**YOUR OBJECTIVE**
Please quote exactly the lines below from the line containing "unfold sort_by_parent." to the line containing "induction H as", both lines included, and nothing else.

Stored data:
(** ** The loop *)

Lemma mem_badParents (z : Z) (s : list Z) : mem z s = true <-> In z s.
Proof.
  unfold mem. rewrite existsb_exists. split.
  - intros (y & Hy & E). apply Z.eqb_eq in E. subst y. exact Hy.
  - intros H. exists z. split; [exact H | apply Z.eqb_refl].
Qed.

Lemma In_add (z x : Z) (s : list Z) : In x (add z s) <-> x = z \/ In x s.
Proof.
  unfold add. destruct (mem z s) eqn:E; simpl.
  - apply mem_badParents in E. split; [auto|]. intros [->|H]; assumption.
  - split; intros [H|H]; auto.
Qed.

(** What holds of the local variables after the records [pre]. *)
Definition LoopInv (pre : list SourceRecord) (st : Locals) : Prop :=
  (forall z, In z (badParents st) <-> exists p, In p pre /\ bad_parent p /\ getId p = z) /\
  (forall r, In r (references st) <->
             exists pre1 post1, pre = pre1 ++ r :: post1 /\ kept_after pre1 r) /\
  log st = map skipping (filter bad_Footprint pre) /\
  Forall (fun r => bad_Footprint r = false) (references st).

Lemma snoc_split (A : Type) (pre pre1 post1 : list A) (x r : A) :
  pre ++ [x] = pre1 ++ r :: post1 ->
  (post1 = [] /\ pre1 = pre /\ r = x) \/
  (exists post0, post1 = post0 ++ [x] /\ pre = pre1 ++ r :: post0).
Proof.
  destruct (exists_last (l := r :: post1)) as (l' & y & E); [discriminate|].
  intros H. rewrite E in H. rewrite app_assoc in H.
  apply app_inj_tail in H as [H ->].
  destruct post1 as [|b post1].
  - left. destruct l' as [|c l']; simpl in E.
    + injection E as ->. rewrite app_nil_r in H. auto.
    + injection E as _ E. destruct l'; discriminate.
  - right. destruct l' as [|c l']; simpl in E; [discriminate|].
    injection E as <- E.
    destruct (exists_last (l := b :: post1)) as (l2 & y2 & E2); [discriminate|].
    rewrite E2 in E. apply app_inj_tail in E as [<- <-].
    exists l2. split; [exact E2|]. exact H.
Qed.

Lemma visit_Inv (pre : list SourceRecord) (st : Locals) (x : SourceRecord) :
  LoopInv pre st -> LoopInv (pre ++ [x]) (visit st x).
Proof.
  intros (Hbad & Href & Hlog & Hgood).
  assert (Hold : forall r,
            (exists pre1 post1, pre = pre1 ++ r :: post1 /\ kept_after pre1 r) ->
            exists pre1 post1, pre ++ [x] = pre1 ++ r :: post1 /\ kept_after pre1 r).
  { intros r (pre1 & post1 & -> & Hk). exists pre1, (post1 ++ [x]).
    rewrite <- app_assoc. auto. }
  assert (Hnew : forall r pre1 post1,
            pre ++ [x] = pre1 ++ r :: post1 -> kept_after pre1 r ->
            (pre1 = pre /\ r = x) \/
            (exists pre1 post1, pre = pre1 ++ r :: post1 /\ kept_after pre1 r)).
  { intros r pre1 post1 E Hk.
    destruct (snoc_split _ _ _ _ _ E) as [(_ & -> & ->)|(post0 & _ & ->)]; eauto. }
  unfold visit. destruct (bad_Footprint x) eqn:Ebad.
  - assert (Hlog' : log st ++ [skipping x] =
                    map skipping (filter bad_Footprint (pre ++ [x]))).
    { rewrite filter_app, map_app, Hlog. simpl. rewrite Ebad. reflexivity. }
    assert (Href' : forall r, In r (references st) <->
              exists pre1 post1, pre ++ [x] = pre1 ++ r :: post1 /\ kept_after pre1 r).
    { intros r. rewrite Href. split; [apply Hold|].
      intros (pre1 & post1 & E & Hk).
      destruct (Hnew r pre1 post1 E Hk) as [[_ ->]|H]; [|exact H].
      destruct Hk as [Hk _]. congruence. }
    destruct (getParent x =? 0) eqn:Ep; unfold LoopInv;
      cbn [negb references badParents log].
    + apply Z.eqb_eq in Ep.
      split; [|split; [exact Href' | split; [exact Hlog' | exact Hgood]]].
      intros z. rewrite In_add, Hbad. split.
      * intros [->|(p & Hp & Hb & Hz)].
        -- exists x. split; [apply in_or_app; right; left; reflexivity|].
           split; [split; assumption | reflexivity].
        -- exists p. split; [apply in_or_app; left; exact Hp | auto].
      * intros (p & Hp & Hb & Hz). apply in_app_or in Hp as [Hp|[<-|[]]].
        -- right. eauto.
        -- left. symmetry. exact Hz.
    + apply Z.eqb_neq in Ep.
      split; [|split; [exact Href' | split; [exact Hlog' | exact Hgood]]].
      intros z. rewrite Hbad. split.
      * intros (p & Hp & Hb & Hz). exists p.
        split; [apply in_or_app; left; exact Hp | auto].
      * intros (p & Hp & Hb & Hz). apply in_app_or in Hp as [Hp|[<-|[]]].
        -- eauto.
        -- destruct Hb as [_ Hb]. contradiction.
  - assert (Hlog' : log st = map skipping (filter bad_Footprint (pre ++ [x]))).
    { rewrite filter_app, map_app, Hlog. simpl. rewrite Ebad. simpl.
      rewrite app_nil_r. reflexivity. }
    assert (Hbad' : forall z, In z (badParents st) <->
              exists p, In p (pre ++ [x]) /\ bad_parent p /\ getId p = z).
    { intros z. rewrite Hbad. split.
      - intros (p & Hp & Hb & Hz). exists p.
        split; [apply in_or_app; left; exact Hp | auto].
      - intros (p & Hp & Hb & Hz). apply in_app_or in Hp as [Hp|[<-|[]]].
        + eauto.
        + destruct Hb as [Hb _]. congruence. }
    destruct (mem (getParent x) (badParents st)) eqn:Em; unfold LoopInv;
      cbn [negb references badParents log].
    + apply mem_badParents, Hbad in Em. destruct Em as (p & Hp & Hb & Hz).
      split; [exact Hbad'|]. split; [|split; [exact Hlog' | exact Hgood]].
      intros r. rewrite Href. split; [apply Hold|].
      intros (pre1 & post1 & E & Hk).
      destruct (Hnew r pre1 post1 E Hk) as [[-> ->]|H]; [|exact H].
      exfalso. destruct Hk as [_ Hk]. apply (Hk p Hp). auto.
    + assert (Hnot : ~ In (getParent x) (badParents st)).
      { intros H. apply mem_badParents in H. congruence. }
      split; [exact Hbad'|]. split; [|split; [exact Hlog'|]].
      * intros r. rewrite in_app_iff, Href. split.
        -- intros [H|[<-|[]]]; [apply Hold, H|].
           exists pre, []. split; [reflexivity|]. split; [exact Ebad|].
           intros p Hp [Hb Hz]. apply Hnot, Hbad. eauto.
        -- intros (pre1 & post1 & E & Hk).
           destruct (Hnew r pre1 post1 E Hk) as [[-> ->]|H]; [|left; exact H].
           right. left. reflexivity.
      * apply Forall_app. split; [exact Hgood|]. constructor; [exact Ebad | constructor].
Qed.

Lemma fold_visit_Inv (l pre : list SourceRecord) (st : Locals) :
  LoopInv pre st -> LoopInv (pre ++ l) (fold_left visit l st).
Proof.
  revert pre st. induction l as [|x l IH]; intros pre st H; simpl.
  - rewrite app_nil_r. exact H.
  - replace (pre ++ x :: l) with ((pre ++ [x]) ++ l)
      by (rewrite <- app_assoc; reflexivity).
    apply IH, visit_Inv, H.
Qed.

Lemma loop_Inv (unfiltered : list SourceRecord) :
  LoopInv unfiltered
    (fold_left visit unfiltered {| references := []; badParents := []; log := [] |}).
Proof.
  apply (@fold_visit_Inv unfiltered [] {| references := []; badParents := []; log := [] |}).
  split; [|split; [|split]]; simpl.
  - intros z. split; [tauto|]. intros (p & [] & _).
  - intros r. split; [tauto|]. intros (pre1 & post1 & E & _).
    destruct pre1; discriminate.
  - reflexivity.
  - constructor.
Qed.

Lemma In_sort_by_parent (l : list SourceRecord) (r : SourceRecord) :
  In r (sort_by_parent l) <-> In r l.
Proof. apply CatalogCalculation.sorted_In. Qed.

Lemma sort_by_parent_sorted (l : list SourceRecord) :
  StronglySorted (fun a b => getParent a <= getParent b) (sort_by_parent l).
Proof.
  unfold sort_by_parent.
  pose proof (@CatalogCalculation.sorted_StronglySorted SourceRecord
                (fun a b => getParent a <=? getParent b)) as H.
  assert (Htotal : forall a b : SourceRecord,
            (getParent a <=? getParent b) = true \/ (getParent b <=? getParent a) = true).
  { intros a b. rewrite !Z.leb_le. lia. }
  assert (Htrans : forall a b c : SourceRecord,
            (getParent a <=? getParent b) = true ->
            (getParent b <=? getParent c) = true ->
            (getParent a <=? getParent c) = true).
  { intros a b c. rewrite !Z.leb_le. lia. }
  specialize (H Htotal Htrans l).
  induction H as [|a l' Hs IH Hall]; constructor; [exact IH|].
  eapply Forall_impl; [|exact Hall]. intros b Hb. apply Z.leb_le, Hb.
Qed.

--

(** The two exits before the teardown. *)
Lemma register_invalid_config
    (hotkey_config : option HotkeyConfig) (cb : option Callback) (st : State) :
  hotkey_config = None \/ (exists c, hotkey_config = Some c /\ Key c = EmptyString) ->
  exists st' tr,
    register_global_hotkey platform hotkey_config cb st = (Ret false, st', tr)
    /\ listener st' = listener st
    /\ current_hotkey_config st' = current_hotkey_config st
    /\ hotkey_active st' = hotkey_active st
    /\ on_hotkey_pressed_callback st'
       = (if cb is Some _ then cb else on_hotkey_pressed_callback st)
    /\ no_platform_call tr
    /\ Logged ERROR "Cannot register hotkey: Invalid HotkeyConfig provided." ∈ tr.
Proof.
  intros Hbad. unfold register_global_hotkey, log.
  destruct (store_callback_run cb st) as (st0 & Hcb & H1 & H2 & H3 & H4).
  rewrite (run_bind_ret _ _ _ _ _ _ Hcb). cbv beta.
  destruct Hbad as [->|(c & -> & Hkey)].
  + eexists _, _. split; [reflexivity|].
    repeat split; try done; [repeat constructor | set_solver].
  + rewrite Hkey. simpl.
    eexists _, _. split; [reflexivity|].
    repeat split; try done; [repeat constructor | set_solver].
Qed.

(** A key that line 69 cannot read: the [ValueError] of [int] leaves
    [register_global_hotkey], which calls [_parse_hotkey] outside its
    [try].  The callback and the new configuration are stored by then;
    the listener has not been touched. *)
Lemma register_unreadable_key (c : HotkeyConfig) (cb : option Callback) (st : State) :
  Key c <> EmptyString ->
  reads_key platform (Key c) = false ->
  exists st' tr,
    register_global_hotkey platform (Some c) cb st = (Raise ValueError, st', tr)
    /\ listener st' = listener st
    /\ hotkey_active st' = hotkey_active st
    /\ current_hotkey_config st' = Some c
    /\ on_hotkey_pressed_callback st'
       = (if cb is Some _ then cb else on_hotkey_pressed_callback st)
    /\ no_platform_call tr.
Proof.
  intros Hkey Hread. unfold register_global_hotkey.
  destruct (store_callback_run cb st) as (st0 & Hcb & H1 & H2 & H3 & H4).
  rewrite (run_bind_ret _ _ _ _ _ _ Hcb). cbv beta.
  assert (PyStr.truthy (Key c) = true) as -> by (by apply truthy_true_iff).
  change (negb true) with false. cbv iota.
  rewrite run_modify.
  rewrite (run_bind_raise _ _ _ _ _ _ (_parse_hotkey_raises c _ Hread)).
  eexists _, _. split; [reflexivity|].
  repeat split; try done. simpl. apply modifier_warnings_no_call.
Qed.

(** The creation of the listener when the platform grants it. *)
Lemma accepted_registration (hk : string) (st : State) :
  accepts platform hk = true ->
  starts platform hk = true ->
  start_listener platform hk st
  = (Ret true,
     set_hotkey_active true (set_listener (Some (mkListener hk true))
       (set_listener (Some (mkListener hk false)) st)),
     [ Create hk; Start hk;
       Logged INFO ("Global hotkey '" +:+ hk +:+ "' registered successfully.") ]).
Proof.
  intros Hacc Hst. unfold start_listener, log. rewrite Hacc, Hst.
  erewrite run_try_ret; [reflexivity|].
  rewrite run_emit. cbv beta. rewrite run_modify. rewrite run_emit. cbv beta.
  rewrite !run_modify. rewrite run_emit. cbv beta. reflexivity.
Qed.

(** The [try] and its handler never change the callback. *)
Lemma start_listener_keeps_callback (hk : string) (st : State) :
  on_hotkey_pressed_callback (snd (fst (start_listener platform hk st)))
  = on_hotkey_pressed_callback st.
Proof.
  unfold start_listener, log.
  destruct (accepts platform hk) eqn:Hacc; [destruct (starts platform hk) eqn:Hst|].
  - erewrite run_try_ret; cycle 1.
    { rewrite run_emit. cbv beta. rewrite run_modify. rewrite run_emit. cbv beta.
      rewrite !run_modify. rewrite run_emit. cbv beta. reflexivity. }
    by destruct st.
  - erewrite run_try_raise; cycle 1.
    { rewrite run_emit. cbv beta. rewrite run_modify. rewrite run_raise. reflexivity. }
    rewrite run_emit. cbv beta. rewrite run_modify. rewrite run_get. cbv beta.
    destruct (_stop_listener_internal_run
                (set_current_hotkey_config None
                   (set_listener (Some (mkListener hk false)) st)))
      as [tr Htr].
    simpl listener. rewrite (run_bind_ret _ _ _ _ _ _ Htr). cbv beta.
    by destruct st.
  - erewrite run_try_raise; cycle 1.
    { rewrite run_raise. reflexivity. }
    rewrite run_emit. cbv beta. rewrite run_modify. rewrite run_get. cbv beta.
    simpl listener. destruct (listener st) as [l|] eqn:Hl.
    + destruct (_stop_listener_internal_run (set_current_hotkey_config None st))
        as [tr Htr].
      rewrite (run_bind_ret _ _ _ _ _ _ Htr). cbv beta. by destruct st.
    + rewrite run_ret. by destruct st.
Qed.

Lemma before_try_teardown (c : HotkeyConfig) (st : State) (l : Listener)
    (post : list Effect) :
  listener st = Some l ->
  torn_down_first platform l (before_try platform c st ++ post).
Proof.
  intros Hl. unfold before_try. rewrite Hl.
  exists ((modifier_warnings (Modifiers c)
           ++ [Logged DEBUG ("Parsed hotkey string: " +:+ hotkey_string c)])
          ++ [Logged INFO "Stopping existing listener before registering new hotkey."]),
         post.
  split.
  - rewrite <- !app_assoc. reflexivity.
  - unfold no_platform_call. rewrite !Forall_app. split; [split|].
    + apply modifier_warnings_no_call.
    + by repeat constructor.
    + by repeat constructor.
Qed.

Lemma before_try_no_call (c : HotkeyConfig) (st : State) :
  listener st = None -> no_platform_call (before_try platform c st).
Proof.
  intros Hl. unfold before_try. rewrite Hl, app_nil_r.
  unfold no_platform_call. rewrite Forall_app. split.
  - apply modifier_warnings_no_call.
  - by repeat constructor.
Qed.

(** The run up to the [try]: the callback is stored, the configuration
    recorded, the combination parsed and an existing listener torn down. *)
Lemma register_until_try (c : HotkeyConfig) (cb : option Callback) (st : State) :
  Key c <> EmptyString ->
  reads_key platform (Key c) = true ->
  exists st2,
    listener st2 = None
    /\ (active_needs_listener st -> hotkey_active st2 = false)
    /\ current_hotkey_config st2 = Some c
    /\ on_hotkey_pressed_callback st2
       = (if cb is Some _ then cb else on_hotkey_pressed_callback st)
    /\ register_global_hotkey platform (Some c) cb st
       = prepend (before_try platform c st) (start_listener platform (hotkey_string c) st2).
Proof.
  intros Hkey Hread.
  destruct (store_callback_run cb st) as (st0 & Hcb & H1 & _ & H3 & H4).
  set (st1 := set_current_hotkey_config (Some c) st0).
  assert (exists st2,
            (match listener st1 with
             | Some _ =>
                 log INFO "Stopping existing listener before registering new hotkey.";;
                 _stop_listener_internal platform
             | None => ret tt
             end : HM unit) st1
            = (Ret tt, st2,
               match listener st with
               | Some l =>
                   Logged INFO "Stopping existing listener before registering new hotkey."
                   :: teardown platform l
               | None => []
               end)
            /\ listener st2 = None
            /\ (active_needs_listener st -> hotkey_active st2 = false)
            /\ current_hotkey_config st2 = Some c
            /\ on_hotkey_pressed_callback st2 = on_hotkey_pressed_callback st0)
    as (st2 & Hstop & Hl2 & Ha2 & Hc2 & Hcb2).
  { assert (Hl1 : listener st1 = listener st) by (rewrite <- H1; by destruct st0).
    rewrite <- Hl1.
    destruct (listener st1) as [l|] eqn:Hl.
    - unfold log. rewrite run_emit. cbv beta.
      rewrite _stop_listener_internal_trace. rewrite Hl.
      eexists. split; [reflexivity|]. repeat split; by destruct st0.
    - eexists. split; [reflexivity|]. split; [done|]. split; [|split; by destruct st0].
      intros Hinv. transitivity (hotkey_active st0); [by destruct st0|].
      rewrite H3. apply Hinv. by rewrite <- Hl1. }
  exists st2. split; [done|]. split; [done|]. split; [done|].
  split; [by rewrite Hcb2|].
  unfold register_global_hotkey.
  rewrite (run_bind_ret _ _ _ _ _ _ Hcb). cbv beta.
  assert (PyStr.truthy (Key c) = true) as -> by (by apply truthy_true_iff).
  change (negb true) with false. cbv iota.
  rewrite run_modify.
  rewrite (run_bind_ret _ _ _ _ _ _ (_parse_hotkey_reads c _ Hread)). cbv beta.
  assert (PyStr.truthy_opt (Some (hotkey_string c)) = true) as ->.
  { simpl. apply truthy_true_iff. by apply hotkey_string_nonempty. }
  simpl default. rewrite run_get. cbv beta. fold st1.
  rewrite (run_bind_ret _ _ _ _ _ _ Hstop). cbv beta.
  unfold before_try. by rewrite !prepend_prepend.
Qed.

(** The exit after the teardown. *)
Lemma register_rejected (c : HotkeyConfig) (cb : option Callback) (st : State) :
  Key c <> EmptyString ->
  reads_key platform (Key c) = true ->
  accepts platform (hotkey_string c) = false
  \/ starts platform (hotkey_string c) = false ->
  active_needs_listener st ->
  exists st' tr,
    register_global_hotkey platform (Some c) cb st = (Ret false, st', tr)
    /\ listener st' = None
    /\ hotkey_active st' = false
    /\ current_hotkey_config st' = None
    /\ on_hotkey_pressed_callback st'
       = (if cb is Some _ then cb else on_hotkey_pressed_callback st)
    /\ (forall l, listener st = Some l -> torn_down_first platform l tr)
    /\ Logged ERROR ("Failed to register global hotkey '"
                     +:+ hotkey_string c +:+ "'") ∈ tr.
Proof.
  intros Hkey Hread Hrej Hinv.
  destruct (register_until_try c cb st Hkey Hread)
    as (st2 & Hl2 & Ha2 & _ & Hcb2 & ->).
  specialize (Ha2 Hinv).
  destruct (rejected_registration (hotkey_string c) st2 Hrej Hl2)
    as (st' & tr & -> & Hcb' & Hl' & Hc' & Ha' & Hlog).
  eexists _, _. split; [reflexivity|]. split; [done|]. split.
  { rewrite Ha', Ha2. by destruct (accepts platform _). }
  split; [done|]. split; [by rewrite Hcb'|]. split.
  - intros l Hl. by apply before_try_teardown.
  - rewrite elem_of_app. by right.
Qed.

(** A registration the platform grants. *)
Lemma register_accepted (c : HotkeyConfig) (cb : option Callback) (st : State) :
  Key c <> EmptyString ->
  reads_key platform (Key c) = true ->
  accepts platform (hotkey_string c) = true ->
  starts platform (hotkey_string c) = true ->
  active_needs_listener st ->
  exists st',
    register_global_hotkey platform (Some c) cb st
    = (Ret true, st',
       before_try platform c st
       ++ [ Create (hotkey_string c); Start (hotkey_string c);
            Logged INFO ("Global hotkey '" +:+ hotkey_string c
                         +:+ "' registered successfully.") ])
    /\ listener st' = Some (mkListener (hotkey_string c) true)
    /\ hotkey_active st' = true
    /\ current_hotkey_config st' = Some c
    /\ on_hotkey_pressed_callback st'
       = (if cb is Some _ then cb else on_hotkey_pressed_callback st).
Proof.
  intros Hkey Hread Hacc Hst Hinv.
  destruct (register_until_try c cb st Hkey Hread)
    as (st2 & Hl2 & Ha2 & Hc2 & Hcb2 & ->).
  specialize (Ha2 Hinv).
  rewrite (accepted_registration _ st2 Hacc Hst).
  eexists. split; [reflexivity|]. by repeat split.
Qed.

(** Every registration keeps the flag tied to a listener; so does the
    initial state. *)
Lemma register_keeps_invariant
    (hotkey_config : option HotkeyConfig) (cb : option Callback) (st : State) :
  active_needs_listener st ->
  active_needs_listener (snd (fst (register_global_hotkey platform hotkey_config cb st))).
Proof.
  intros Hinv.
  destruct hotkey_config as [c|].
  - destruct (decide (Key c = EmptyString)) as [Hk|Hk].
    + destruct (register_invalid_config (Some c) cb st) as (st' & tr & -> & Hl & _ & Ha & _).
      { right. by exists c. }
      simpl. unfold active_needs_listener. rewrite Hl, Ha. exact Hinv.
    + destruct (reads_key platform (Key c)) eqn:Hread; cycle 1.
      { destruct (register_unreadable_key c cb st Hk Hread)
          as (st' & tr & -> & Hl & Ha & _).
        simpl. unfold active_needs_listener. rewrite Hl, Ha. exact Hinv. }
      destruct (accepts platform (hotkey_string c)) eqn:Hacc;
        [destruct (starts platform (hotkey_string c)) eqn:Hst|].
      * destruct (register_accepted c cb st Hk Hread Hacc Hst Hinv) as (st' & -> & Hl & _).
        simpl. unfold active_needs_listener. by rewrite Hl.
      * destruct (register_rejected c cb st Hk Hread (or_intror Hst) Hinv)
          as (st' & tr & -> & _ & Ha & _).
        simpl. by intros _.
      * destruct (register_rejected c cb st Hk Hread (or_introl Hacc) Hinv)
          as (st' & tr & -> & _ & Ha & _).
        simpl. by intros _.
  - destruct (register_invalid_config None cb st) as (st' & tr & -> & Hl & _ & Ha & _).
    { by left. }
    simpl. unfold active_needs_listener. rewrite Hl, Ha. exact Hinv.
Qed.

**RESPONSE AREA**
  unfold sort_by_parent.
  pose proof (@CatalogCalculation.sorted_StronglySorted SourceRecord
                (fun a b => getParent a <=? getParent b)) as H.
  assert (Htotal : forall a b : SourceRecord,
            (getParent a <=? getParent b) = true \/ (getParent b <=? getParent a) = true).
  { intros a b. rewrite !Z.leb_le. lia. }
  assert (Htrans : forall a b c : SourceRecord,
            (getParent a <=? getParent b) = true ->
            (getParent b <=? getParent c) = true ->
            (getParent a <=? getParent c) = true).
  { intros a b c. rewrite !Z.leb_le. lia. }
  specialize (H Htotal Htrans l).
  induction H as [|a l' Hs IH Hall]; constructor; [exact IH|].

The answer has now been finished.